Exercise:
Reproduce, exactly and in full, only the lines below from the one containing "in *; lia|done]|]." through the one containing "Lemma token_at_from i".

The records:
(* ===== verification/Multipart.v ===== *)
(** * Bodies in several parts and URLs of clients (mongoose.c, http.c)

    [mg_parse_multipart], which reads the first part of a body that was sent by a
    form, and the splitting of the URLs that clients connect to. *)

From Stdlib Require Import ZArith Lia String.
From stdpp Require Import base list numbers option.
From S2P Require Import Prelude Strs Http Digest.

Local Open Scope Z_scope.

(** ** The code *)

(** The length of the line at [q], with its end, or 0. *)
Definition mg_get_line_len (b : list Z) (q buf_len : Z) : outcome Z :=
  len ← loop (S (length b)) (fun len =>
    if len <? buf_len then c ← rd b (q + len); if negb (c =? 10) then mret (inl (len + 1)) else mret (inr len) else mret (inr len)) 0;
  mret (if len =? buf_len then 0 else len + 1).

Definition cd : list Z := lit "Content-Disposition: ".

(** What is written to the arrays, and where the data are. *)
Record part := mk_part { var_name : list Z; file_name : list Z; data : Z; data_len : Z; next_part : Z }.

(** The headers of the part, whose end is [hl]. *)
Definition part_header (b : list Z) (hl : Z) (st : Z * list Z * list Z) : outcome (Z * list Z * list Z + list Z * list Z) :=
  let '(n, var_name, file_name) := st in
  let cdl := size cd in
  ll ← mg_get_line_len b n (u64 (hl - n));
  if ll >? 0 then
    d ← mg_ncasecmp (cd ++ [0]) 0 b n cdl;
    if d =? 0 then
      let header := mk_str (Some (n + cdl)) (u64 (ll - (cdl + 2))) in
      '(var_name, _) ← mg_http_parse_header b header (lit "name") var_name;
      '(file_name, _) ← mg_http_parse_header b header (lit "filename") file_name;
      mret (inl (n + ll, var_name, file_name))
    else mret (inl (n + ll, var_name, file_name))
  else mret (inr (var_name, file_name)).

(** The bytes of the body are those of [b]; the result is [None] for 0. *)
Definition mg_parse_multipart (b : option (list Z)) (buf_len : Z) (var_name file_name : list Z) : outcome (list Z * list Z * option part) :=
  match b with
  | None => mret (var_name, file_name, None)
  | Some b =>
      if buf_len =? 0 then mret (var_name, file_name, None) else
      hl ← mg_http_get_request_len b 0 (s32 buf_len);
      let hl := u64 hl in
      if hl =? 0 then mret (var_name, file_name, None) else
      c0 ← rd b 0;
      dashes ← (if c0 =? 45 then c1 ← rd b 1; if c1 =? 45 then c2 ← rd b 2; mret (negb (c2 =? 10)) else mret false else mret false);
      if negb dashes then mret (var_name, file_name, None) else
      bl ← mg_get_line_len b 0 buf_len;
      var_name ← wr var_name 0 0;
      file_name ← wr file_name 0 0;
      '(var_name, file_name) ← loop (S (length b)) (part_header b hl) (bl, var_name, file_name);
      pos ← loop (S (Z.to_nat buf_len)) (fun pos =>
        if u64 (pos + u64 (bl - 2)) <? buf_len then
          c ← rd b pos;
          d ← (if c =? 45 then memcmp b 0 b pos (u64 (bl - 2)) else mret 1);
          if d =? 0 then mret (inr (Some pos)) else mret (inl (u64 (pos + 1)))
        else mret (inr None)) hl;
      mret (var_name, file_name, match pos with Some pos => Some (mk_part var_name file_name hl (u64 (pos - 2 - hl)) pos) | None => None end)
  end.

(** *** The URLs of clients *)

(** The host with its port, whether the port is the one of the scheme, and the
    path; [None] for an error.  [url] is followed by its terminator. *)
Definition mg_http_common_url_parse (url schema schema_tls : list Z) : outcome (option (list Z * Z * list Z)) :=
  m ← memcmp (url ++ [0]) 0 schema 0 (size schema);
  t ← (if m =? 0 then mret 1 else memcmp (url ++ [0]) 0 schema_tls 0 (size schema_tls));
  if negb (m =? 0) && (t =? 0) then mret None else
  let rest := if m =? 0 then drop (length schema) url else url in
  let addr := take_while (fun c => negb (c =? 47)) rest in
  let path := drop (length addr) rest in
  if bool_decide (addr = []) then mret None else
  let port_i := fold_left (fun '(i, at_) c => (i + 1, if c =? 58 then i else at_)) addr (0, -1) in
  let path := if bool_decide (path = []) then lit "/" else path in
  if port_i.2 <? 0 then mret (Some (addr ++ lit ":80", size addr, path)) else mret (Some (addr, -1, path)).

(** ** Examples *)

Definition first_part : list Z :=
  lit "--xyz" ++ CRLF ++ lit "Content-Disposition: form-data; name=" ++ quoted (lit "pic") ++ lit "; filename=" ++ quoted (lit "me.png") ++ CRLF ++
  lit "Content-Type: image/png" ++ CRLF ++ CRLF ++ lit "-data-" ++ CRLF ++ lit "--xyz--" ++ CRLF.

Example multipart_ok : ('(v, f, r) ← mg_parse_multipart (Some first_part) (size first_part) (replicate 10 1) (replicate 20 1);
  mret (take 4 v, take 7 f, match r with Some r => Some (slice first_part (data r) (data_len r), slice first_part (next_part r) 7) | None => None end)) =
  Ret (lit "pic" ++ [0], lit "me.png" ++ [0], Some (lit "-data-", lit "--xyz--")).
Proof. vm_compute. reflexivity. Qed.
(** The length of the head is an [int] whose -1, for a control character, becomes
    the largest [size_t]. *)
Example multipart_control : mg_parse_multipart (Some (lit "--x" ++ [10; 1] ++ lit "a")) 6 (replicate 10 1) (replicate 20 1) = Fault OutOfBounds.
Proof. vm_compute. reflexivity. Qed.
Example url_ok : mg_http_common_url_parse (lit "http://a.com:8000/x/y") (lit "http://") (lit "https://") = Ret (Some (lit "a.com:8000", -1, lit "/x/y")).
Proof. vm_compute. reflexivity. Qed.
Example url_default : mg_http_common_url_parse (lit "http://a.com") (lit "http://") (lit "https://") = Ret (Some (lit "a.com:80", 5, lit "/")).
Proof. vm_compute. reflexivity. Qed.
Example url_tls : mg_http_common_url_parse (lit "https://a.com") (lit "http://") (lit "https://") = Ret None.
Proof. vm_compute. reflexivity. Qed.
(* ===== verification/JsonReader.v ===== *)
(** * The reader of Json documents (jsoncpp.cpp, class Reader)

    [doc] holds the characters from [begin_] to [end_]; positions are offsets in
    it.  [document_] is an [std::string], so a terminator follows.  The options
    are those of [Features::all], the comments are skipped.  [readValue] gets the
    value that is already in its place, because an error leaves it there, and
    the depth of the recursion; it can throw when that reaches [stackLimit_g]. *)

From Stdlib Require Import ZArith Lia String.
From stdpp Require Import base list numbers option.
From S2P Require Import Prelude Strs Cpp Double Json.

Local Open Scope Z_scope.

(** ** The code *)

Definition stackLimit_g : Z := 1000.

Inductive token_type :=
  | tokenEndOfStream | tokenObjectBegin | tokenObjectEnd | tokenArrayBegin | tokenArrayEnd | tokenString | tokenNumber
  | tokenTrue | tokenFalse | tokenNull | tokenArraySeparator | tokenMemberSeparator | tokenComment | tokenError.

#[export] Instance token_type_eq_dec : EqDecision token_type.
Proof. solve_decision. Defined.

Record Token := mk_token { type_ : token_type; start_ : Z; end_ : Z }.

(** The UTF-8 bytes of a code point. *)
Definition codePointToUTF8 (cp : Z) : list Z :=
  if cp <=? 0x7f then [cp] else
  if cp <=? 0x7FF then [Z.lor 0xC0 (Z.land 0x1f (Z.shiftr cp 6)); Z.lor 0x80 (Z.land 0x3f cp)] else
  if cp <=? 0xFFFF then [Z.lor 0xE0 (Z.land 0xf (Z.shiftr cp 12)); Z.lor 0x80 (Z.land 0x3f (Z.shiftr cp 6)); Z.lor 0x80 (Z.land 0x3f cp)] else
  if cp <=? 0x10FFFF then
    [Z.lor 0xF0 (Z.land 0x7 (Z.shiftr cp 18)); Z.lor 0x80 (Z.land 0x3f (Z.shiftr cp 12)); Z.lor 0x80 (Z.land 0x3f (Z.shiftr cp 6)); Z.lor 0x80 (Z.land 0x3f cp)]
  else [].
--
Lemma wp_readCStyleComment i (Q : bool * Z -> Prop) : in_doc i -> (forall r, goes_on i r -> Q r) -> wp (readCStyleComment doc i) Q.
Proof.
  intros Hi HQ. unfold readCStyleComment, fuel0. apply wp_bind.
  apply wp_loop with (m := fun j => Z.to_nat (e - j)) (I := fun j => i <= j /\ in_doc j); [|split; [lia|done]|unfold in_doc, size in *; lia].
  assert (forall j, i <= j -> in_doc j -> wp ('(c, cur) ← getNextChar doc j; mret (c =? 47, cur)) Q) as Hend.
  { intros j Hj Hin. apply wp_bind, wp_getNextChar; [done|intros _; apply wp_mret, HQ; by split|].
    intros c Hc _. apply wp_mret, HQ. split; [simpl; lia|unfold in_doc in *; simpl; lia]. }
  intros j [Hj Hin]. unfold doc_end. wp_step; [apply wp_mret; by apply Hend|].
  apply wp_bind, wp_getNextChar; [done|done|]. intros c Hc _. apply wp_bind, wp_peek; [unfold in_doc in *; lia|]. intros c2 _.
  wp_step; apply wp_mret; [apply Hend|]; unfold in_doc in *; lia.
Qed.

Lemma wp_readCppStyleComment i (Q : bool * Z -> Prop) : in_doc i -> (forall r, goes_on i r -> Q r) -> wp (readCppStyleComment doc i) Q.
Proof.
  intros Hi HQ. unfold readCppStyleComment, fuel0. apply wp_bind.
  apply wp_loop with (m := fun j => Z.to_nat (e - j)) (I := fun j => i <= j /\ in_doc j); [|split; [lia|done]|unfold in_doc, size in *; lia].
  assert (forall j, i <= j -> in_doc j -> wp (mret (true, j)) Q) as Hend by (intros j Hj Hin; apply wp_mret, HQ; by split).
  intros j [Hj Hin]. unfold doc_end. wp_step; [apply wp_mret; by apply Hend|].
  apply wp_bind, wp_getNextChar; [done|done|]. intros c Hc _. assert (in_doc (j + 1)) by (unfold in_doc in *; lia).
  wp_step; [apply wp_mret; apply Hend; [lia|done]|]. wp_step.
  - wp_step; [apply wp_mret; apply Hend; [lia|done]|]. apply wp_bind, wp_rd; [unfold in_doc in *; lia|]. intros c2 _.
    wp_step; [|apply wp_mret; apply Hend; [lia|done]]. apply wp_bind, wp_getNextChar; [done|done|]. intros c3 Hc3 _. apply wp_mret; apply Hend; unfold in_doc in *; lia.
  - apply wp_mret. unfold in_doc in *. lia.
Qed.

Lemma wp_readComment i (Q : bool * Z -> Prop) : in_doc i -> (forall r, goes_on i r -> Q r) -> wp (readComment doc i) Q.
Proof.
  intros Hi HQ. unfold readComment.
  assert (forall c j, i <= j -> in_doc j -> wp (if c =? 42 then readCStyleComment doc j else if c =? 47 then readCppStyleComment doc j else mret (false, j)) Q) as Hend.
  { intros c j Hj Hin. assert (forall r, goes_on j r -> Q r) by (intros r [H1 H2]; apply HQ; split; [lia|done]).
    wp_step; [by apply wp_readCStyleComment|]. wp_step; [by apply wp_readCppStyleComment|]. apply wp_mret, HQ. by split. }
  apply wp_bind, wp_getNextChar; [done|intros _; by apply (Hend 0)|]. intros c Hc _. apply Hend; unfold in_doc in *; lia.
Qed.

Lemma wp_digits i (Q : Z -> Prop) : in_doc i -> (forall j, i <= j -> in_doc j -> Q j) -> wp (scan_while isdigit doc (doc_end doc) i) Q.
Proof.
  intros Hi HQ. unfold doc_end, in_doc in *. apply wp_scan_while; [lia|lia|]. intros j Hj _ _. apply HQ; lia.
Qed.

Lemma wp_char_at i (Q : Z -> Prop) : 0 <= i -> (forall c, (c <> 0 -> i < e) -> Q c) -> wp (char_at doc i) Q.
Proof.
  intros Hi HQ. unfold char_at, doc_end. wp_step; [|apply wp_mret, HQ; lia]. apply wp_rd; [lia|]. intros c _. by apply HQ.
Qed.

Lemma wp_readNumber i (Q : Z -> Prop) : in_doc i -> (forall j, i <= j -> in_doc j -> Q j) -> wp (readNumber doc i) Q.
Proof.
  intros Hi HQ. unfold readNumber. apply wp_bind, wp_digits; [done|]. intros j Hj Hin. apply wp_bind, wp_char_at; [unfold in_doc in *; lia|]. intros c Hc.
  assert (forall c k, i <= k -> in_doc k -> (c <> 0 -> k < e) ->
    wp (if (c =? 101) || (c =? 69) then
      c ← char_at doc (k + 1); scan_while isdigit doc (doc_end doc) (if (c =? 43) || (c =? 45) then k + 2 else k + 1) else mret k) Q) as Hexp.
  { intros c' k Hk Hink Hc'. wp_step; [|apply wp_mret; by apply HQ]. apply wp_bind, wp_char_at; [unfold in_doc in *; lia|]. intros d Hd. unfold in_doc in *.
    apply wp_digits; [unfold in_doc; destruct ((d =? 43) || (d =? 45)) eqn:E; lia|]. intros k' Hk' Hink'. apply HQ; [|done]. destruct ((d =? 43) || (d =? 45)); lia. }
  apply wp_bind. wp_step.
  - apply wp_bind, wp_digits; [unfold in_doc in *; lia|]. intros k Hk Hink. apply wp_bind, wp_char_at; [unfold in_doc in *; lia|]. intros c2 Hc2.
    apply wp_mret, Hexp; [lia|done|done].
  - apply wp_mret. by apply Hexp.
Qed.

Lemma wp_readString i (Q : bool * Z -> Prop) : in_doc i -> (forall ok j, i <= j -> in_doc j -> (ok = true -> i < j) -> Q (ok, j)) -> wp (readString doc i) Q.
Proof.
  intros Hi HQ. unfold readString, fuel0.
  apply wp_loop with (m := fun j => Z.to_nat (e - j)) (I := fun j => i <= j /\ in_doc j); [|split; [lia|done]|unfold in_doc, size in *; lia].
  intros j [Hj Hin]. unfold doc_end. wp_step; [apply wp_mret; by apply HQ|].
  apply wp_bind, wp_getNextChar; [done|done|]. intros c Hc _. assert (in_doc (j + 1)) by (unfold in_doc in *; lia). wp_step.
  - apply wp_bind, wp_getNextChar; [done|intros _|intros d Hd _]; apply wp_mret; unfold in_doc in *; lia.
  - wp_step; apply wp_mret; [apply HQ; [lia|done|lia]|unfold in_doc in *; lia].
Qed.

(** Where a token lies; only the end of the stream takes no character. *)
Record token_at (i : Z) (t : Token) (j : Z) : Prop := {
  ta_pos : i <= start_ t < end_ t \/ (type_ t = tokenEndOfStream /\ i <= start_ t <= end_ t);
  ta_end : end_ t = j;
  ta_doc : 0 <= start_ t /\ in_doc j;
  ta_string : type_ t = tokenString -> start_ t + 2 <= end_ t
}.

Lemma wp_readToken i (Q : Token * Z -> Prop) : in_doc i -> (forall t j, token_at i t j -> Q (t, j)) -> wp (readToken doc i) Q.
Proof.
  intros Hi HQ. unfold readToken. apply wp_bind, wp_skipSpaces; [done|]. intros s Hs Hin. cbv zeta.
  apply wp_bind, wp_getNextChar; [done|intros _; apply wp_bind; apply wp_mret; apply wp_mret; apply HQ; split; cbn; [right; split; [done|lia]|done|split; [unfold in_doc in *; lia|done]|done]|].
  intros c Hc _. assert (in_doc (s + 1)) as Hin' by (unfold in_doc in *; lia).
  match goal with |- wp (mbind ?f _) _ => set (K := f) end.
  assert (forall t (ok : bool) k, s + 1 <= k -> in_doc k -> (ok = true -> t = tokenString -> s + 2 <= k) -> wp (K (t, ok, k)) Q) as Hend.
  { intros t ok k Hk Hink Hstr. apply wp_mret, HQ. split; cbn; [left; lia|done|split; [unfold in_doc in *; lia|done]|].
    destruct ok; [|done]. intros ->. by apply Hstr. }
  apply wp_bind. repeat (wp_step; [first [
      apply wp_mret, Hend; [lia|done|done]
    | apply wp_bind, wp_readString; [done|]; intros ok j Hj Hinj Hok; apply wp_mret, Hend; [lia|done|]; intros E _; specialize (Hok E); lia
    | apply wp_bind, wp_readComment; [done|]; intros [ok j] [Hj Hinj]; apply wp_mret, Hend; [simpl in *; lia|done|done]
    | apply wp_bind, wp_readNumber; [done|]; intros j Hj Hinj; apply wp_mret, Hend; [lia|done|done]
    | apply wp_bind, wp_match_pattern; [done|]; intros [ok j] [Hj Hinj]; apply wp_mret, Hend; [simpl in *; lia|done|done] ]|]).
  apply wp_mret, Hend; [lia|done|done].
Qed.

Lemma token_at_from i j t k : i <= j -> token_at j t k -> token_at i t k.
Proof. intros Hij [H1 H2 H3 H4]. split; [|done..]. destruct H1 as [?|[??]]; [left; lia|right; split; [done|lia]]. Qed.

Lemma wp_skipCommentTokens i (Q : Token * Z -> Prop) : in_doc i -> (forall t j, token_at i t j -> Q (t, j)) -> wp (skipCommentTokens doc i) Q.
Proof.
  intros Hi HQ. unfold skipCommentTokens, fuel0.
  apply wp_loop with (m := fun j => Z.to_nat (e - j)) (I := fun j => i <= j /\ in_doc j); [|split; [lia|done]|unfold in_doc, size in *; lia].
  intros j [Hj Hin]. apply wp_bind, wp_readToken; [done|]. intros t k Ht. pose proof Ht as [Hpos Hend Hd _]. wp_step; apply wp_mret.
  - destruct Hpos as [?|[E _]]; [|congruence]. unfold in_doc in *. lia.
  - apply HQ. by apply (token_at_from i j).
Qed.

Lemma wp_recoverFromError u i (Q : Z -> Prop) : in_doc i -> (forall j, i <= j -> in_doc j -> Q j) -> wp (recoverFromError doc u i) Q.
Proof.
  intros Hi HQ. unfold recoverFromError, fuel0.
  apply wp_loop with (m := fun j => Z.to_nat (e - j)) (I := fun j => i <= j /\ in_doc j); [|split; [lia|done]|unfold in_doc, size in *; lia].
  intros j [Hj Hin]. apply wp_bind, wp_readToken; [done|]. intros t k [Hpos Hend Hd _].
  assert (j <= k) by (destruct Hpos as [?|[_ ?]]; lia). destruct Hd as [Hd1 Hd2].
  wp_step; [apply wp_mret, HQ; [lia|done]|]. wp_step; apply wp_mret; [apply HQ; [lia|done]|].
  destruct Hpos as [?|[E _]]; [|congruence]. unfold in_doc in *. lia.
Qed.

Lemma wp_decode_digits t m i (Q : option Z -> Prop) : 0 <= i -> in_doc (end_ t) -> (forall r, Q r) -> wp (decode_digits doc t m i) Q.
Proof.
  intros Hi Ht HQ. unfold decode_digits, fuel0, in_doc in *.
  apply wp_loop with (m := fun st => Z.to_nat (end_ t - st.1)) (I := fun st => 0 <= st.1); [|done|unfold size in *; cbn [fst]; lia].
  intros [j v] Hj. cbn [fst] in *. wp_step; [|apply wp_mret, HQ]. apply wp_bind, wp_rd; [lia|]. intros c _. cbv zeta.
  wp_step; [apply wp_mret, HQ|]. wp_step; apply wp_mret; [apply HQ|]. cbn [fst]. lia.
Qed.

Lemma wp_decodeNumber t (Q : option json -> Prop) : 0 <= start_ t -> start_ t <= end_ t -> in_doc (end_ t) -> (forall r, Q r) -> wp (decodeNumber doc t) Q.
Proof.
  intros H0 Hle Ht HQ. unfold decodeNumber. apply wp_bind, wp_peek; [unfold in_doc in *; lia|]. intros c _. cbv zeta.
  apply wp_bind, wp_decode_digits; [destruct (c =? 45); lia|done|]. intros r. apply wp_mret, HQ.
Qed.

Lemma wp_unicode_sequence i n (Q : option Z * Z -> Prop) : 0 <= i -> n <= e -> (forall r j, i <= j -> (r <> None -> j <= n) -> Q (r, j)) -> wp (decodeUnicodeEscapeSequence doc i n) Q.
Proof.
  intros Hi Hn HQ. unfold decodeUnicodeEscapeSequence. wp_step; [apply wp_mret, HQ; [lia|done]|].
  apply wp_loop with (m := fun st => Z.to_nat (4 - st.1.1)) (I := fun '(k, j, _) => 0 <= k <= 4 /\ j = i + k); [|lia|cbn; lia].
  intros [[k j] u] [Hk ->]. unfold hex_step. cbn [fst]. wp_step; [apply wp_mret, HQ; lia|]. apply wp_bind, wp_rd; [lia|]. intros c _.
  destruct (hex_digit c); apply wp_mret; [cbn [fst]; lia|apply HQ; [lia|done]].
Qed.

Solved exercise:
  { intros t ok k Hk Hink Hstr. apply wp_mret, HQ. split; cbn; [left; lia|done|split; [unfold in_doc in *; lia|done]|].
    destruct ok; [|done]. intros ->. by apply Hstr. }
  apply wp_bind. repeat (wp_step; [first [
      apply wp_mret, Hend; [lia|done|done]
    | apply wp_bind, wp_readString; [done|]; intros ok j Hj Hinj Hok; apply wp_mret, Hend; [lia|done|]; intros E _; specialize (Hok E); lia
    | apply wp_bind, wp_readComment; [done|]; intros [ok j] [Hj Hinj]; apply wp_mret, Hend; [simpl in *; lia|done|done]
    | apply wp_bind, wp_readNumber; [done|]; intros j Hj Hinj; apply wp_mret, Hend; [lia|done|done]
    | apply wp_bind, wp_match_pattern; [done|]; intros [ok j] [Hj Hinj]; apply wp_mret, Hend; [simpl in *; lia|done|done] ]|]).
  apply wp_mret, Hend; [lia|done|done].
Qed.

Lemma token_at_from i j t k : i <= j -> token_at j t k -> token_at i t k.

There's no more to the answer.